Así pues, ¿qué podemos hacer como inversores para abordar el problema de la sobrecarga de información? En primer lugar, debemos tener claro qué estamos buscando; eso significa tener una filosofía y un proceso de inversión claros. Después, tenemos que desarrollar un marco sólido para gestionar la información y separar la paja informativa del grano. Desde la perspectiva que nos dan nuestros principios de inversión, podemos elaborar una lista con los tipos de información que consideramos más útiles. La salvedad que tenemos que hacer en este punto es que siempre debemos estar alerta ante el hecho de que las señales informativas de las economías y los mercados de inversión pueden calentarse o enfriarse.

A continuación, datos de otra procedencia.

(** The [while] loop; [dest] is the text written so far, [None] while the block
    holds nothing but what [g_malloc] left there. *)
Fixpoint value_loop (fuel : nat) (opt : list Z) (len type optlen : Z) (dest : option (list Z)) :
    option (list Z) :=
  match fuel with
  | O => dest
  | S fuel =>
    if len <? optlen then dest
    else
      let text := default [] dest in
      if type =? OPTION_STRING then Some (text ++ cstr (ztake len opt))
      else
        let dest :=
          if type =? OPTION_IP then Some (text ++ sprint_nip opt)
          else if type =? OPTION_U16 then Some (text ++ dec (get_be16 opt 0))
          else if type =? OPTION_U32 then Some (text ++ dec (get_be32 opt 0))
          else dest in
        let len := len - optlen in
        if len <=? 0 then dest
        else value_loop fuel (zdrop optlen opt) len type optlen (Some (default [] dest ++ [SP]))
  end.

(** [opt] is the data of an option of [len] bytes.  The result is [NULL]
    ([inl tt]), or the text; [inr None] is a block that was never written. *)
Definition malloc_option_value_string (opt : list Z) (len type : Z) : unit + option (list Z) :=
  let type := Z.land type OPTION_TYPE_MASK in
  let optlen := byte_at dhcp_option_lengths type in
  if optlen =? 0 then inl tt
  else inr (value_loop (S (Z.to_nat len)) opt len type optlen None).

(** The text cut at its blanks. *)
Fixpoint split_blanks (value cur : list Z) : list (list Z) :=
  match value with
  | [] => [rev cur]
  | c :: value => if c =? SP then rev cur :: split_blanks value [] else split_blanks value (c :: cur)
  end.
(** What [init_packet] copies and adds. *)
Lemma server_init_packet c client type :
  packet_ok client -> 0 <= type < 256 ->
  exists packet, DhcpServer.init_packet c client type = Some packet /\
    wfp packet [mtype_opt type; Opt DHCP_SERVER_ID (put_be32 (server_nip c))] /\
    framed (op_of type) packet /\ get_le32 packet off_xid = get_le32 client off_xid /\
    field_at off_chaddr 16 packet = field_at off_chaddr 16 client.
Proof.
  intros [Hl Hb] Ht. unfold DhcpServer.init_packet. destruct (wfp_init type Ht) as (p0 & Hi & Hp0). rewrite Hi.
  pose proof (init_header_framed _ _ Ht Hi) as Hf0.
  assert (forall off len p, wfp p [mtype_opt type] -> framed (op_of type) p -> 3 <= off -> 0 <= len -> off + len <= off_cookie ->
    wfp (copy_field off len client p) [mtype_opt type] /\ framed (op_of type) (copy_field off len client p) /\
    field_at off len (copy_field off len client p) = field_at off len client /\
    (forall off' len', 0 <= off' -> 0 <= len' -> off' + len' <= off \/ off + len <= off' ->
       field_at off' len' (copy_field off len client p) = field_at off' len' p)) as Hcopy.
  { intros off len p Hp Hf Ho Hn Hlt. pose proof (wfp_packet_ok _ _ Hp) as [Hpl _].
    assert (zlen (field_at off len client) = len) as Hfl
      by (apply field_len; unfold off_cookie, sizeof_packet in *; lia).
    unfold copy_field. fold (field_at off len client). split_and!.
    - apply wfp_put; [done|lia|unfold off_cookie, off_options in *; lia|by apply field_ok].
    - apply framed_put; [done|lia|lia|done].
    - rewrite <- Hfl at 1. apply field_put_same; unfold off_cookie, sizeof_packet in *; lia.
    - intros off' len' Ho' Hl' Hd. apply field_put_other; unfold off_cookie, sizeof_packet in *; lia. }
  destruct (Hcopy off_xid 4 p0) as (H1 & B1 & F1 & O1); [done..|]. set (p1 := copy_field off_xid 4 client p0) in *.
  destruct (Hcopy off_chaddr 16 p1) as (H2 & B2 & F2 & O2); [done..|]. set (p2 := copy_field off_chaddr 16 client p1) in *.
  destruct (Hcopy off_flags 2 p2) as (H3 & B3 & _ & O3); [done..|]. set (p3 := copy_field off_flags 2 client p2) in *.
  destruct (Hcopy off_gateway 4 p3) as (H4 & B4 & _ & O4); [done..|]. set (p4 := copy_field off_gateway 4 client p3) in *.
  destruct (Hcopy off_ciaddr 4 p4) as (H5 & B5 & _ & O5); [done..|]. set (p5 := copy_field off_ciaddr 4 client p4) in *.
  cbn zeta. destruct (built_add_first [mtype_opt type] p5 DHCP_SERVER_ID (server_nip c) H5) as (p' & Hadd & Hh & Hw);
    [done|cbn; tauto|]. exists p'. split_and!; [done|done|by apply (framed_header _ p' p5)| |].
  - rewrite (get_le32_header _ p' p5), !(get_le32_field off_xid) by done. f_equal.
    rewrite O5, O4, O3, O2 by (unfold off_xid, off_chaddr, off_ciaddr, off_gateway, off_flags; lia). exact F1.
  - rewrite (field_header _ _ p' p5) by done.
    rewrite O5, O4, O3 by (unfold off_chaddr, off_ciaddr, off_gateway, off_flags; lia). exact F2.
Qed.
(* ===== verification/DhcpClientRuns.v ===== *)
(** * Runs of the DHCP client.

    Inputs that stop the client or leave it useless, and runs of whole clients
    against a small system ([lab]), which show that the hypotheses of the
    properties of [DhcpClientLife.v] can be met. *)

From stdpp Require Import gmap gmultiset pretty.
From S2P Require Import Prelude RecordSet StateFail CLib Bytes DhcpCommon Posix DhcpNet DhcpClientBase DhcpClient6 DhcpClient DhcpClientPackets DhcpClientFacts DhcpClientLife.

Section errors.
Context (kernel : list event -> call -> Z * list Z).
Context (inet_addr : list Z -> Z).
Context (inet_ntop6 : list Z -> list Z).
Context (foreach_order : gmap Z (list Z) -> list (Z * list Z)).
Context (stack : list event -> list Z).
Context (fuel : nat).
Context (inet_pton6 : list Z -> option (list Z)).

Local Notation reach D s := (client_reach kernel inet_addr inet_ntop6 foreach_order stack fuel inet_pton6 D true s).
Local Notation wait := (wait kernel inet_addr inet_ntop6 foreach_order stack fuel).
Local Notation tick := (tick kernel inet_addr inet_ntop6 foreach_order stack fuel).
Lemma hw_get_request_loop i packet os codes (Q : unit -> view -> Prop) v :
  wfp packet os -> addresses os -> Forall (fun c => address_code (u8 c)) codes -> (388 <= fuel)%nat ->
  (forall h, (forall k, In k (map u8 codes) -> h !! k = told_values os k) ->
     (forall k, ~ In k (map u8 codes) -> h !! k = code_value_hash (v_core v) !! k) ->
     Q tt (v <| v_core := v_core v <| code_value_hash := h |> |>)) ->
  hw i (get_request_loop fuel codes packet) i Q v.
Proof.
  intros Hw Ha Hc Hf. revert Q v; induction Hc as [|c codes Hc _ IH]; intros Q v HQ; cbn [get_request_loop].
  - apply hw_ret. pose proof (HQ (code_value_hash (v_core v)) ltac:(done) ltac:(done)) as H. by destruct v as [[] ? ? ? ?].
  - eapply hw_bind, hw_get_request_option; [done..|]. intros h1 H1 H1'. apply IH. intros h2 H2 H2'.
    assert (Q tt (v <| v_core := v_core v <| code_value_hash := h2 |> |>)) as H; [|exact H].
    cbn [rset v_core code_value_hash] in H2'. apply HQ; cbn [map In].
    + intros k Hk. destruct (in_dec Z.eq_dec k (map u8 codes)) as [Hi|Hn]; [by apply H2|].
      rewrite H2' by done. destruct Hk as [<-|?]; [done|done].
    + intros k Hk. rewrite H2' by tauto. apply H1'. intros ->. tauto.
Qed.
Lemma flush_spec F n i u s :
  st F n i u s -> armed (dh s) ->
  swp False (flush_if_addr kernel)
    (fun r s' => dh s' = dh s /\ st F n i u s' /\ cleared n (dw s') /\
       w_fds (dw s') = w_fds (dw s) /\ w_bad (dw s') = w_bad (dw s)) s.
Proof.
  intros Hs Ha. destruct (commands_placed _ _ _ _ _ Hs (armed_placed _ Ha)) as [Hfl _]. destruct Hs as [Hp Hl Hc Hlb].
  unfold flush_if_addr. apply swp_bind, swp_get_dh, swp_dnet. rewrite Hfl.
  eapply swp_mono; [apply run_ip_spec|]. intros r w' (Hf & Hb & Hr). cbn [dh dw].
  split_and!; [done| |by eapply left_flushed|done..]. split; cbn [dh dw]; [by eapply parts_world| |done..].
  eapply left_ran; [exact Hr|by left|done|done].
Qed.

Lemma add_spec F n i u a s :
  st F n i u s -> armed (dh s) ->
  swp False (add_if_addr kernel a) (fun r s' => dh s' = dh s /\ st F n i u s') s.
Proof.
  intros Hs Ha. destruct (commands_placed _ _ _ _ _ Hs (armed_placed _ Ha)) as [_ Had]. destruct Hs as [Hp Hl Hc Hlb].
  unfold add_if_addr. apply swp_bind, swp_get_dh, swp_dnet. rewrite Had.
  eapply swp_mono; [apply run_ip_spec|]. intros r w' (Hf & Hb & Hr). cbn [dh dw].
  split; [done|]. split; cbn [dh dw]; [by eapply parts_world| |done..].
  eapply left_ran; [exact Hr|right; by exists a|done|done].
Qed.

(** *** Steps of the client *)

Definition with_client (d : owfd_dhcp) (c : cstate) : owfd_dhcp := d <| dh_client := Some c |>.

Lemma with_client_sfd d c : sfd_fds (with_client d c) = sfd_fds d.
Proof. done. Qed.

Lemma armed_client d c : armed d -> armed (with_client d c).
Proof. unfold armed. cbn. destruct (DhcpConfig.client _); [|done]. intros [_ ?]. split; [by eexists|done]. Qed.

Lemma labelled_client d c : is_Some (dh_client d) -> labelled d -> labelled (with_client d c).
Proof. unfold labelled. cbn. destruct (DhcpConfig.client _); [|done]. intros Hc Hl _. by apply Hl. Qed.

(** A step of the client leads to a state of the program with the new client
    and the new world, of which [R] holds. *)
Lemma client_rule_with {A} (R : gmultiset Z -> A -> world -> Prop) F n i j u v (m : cm A) (Q : A -> dstate -> Prop) s c :
  st F n i u s -> dh_client (dh s) = Some c -> emits net_call_b m ->
  (forall D, inv (mkEnv D u) 0 i (c <| wd := dw s |>) ->
     swp True m (fun a c' => inv (mkEnv D (v a)) 0 j c' /\ R D a (wd c')) (c <| wd := dw s |>)) ->
  (forall a c' s', dh s' = with_client (dh s) c' -> st F n j (v a) s' -> R (sfd_fds (dh s) ⊎ F) a (dw s') -> Q a s') ->
  swp True (on_client m) Q s.
Proof.
  intros [Hp Hl Hcf Hlb] Hc He Hm HQ. unfold on_client, swp. rewrite Hc. unfold parts in Hp. rewrite Hc in Hp.
  destruct (dh_server (dh s)) eqn:Hs; [done|]. destruct Hp as [Hmode Hi]. specialize (Hm _ Hi). unfold swp in Hm.
  destruct (m (c <| wd := dw s |>)) as [[a c']|] eqn:E; [|done]. destruct Hm as [Hm HR]. apply (HQ a c'); [done| |done].
  pose proof (grows_same _ _ (He _ _ _ E)) as Hsame. split; cbn [dh dw].
  - unfold parts. cbn. rewrite Hs. split; [done|]. by destruct c'.
  - eapply left_weaken; [apply armed_client|]. by eapply (left_same _ _ (dw s)).
  - exact Hcf.
  - by apply labelled_client; [eexists|].
Qed.

Lemma client_rule {A} F n i j u v (m : cm A) (Q : A -> dstate -> Prop) s c :
  st F n i u s -> dh_client (dh s) = Some c -> emits net_call_b m ->
  (forall D, inv (mkEnv D u) 0 i (c <| wd := dw s |>) ->
     swp True m (fun a c' => inv (mkEnv D (v a)) 0 j c') (c <| wd := dw s |>)) ->
  (forall a c' s', dh s' = with_client (dh s) c' -> st F n j (v a) s' -> Q a s') ->
  swp True (on_client m) Q s.
Proof.
  intros Hs Hc He Hm HQ. eapply (client_rule_with (fun _ _ _ => True)); [done..| |by eauto].
  intros D Hi. eapply swp_mono; [by apply Hm|]. by intros a c' ?.
Qed.

Lemma client_step {A} F n i j u (m : cm A) (Q : A -> dstate -> Prop) s c :
  st F n i u s -> dh_client (dh s) = Some c -> emits net_call_b m -> tri i m j ->
  (forall a c' s', dh s' = with_client (dh s) c' -> st F n j u s' -> Q a s') ->
  swp True (on_client m) Q s.
Proof. intros Hs Hc He Hm HQ. eapply (client_rule F n i j u (fun _ => u)); eauto. Qed.

(** *** What the user's functions do *)

(** The client, and what depends on its mode, stay. *)
Definition live_client (F : gmultiset Z) (n : origin) (i : bool) (s : dstate) : Prop :=
  st F n i None s /\ is_Some (dh_client (dh s)).

Lemma live_mode F n i s : live_client F n i s -> DhcpConfig.client (dh_config (dh s)) = true.
Proof.
  intros [[Hp _ _ _] [c Hc]]. unfold parts in Hp. rewrite Hc in Hp. by destruct (dh_server (dh s)), Hp.
Qed.

(** A change of other fields. *)
Lemma st_updh F n i u f s :
  dh_client (f (dh s)) = dh_client (dh s) -> dh_server (f (dh s)) = dh_server (dh s) ->
  dh_config (f (dh s)) = dh_config (dh s) -> dh_sfd (f (dh s)) = dh_sfd (dh s) ->
  (armed (dh s) -> armed (f (dh s))) -> (labelled (dh s) -> labelled (f (dh s))) ->
  st F n i u s -> st F n i u (mkDState (f (dh s)) (dw s)).
Proof.
  intros H1 H2 H3 H4 Ha Hb [Hp Hl Hc Hlb]. split; cbn [dh dw]; [|by eapply left_weaken|congruence|auto].
  unfold parts, sfd_fds in *. by rewrite H1, H2, H3, H4.
Qed.

Lemma quit_live F n i s (Q : unit -> dstate -> Prop) :
  live_client F n i s -> (forall s', live_client F n i s' -> Q tt s') -> swp True quit_loop Q s.
Proof.
  intros [Hs Hc] HQ. apply swp_updh, HQ. split; [|done]. by apply (st_updh F n i None (fun d => d <| dh_running := false |>)).
Qed.
(** ** Theorems *)

Section theorems.
Context (kernel : list event -> call -> Z * list Z).
Context (clock : nat -> Z) (inet_aton : list Z -> option Z) (inet_addr : list Z -> Z)
  (inet_ntop6 : list Z -> list Z) (inet_pton6 : list Z -> option (list Z))
  (foreach_order : gmap Z (list Z) -> list (Z * list Z)) (stack : list event -> list Z) (fuel : nat)
  (env0 : DhcpServer.env).

(** C40. A server that is set up is ready: when [owfd_dhcp_setup] returns 0 for the
    configuration of a server, the addresses of the interface were removed and
    the address of the server added, by these two commands and both successful;
    and the server, which is not started yet and has no leases, has the range,
    the netmask, gateway and name server of the command line, which are
    addresses, the lease time of an hour and an address the system has told. *)
Theorem dhcp_server_ready conf w s' :
  DhcpConfig.client conf = false ->
  owfd_dhcp_setup kernel inet_aton stack env0 (mkDState (dhcp0 conf) w) = Some (0, s') ->
  exists sv, dh_server (dh s') = Some sv /\ configured kernel inet_aton env0 conf (sv_server sv) /\
    did [flush_args (dh s'); add_args (dh s') (server_address conf)] w (dw s').
Proof.
  intros Hm E. pose proof (setup_ready kernel inet_aton stack env0 (mkDState (dhcp0 conf) w) Hm) as H.
  unfold swp in H. rewrite E in H. destruct (H eq_refl) as [(sv & Hsv & Hcf & Hd) Hconf]. rewrite Hconf in Hcf, Hd.
  by exists sv.
Qed.

(** A lease becomes the address of the interface: when the client has an
    address, its lease function returns, and if the main loop goes on, the
    address with the netmask of the lease is the current one, and either it was
    before and nothing was executed, or the old addresses were removed and the
    new one added, with these two commands and both successful. *)
Theorem lease_becomes_address s c p addr :
  dh_client (dh s) = Some c -> assigned_ip (cl c) = Some p -> strings c !! p = Some addr ->
  let a := addr ++ str "/" ++ lease_subnet (cl c) in
  exists s', client_lease_fn kernel s = Some (tt, s') /\
    (dh_running (dh s') = true ->
     dh_client_addr (dh s') = Some a /\
     (dh_client_addr (dh s) = Some a /\ did [] (dw s) (dw s') \/
      did [flush_args (dh s); add_args (dh s) a] (dw s) (dw s'))).
Proof.
  intros Hc Hp Ha a. pose proof (lease_fn_did kernel s c p addr Hc Hp Ha) as H. unfold swp in H.
  destruct (client_lease_fn kernel s) as [[[] s']|]; [|done]. by exists s'.
Qed.

End theorems.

Algunas fuentes de información y datos pueden ser útiles en algunos puntos del ciclo, pero no tanto en otros. 
 
En Fidelity, se anima con determinación a los gestores de carteras a que adopten una perspectiva a largo plazo y sean conscientes de los impulsos ocasionalmente fuertes de operar basándose en información a corto plazo. Con el tiempo, operar impulsivamente u operar demasiado tiene muchas papeletas para terminar generando una rentabilidad inferior a la del mercado. Es mucho mejor tomar distancia frente a los movimientos diarios de la Bolsa, filtrar las noticias a corto plazo y repasar los acontecimientos a la luz de un proceso de inversión consolidado. De hecho, algunos gestores —a menudo, los que se centran mucho en las valoraciones— llevan esto un paso más allá 
y limitan su exposición a los intermediarios, que pueden tender a adoptar una visión sesgada y excesivamente alcista de los valores que cubren, sin atender a consideraciones de valor absoluto. 
 
Por lo tanto, la creencia simplista de que más información es mejor en lo que respecta al análisis bursátil es errónea. La clave reside en tener una filosofía de inversión bien articulada y la capacidad de filtrar la información, escoger lo valioso, corroborar ideas y formarse juicios informados que sean diferentes de los del rebaño. 
 
"Hay gran cantidad de datos disponibles. Lo que escasea es la capacidad de extraer conocimiento de ellos".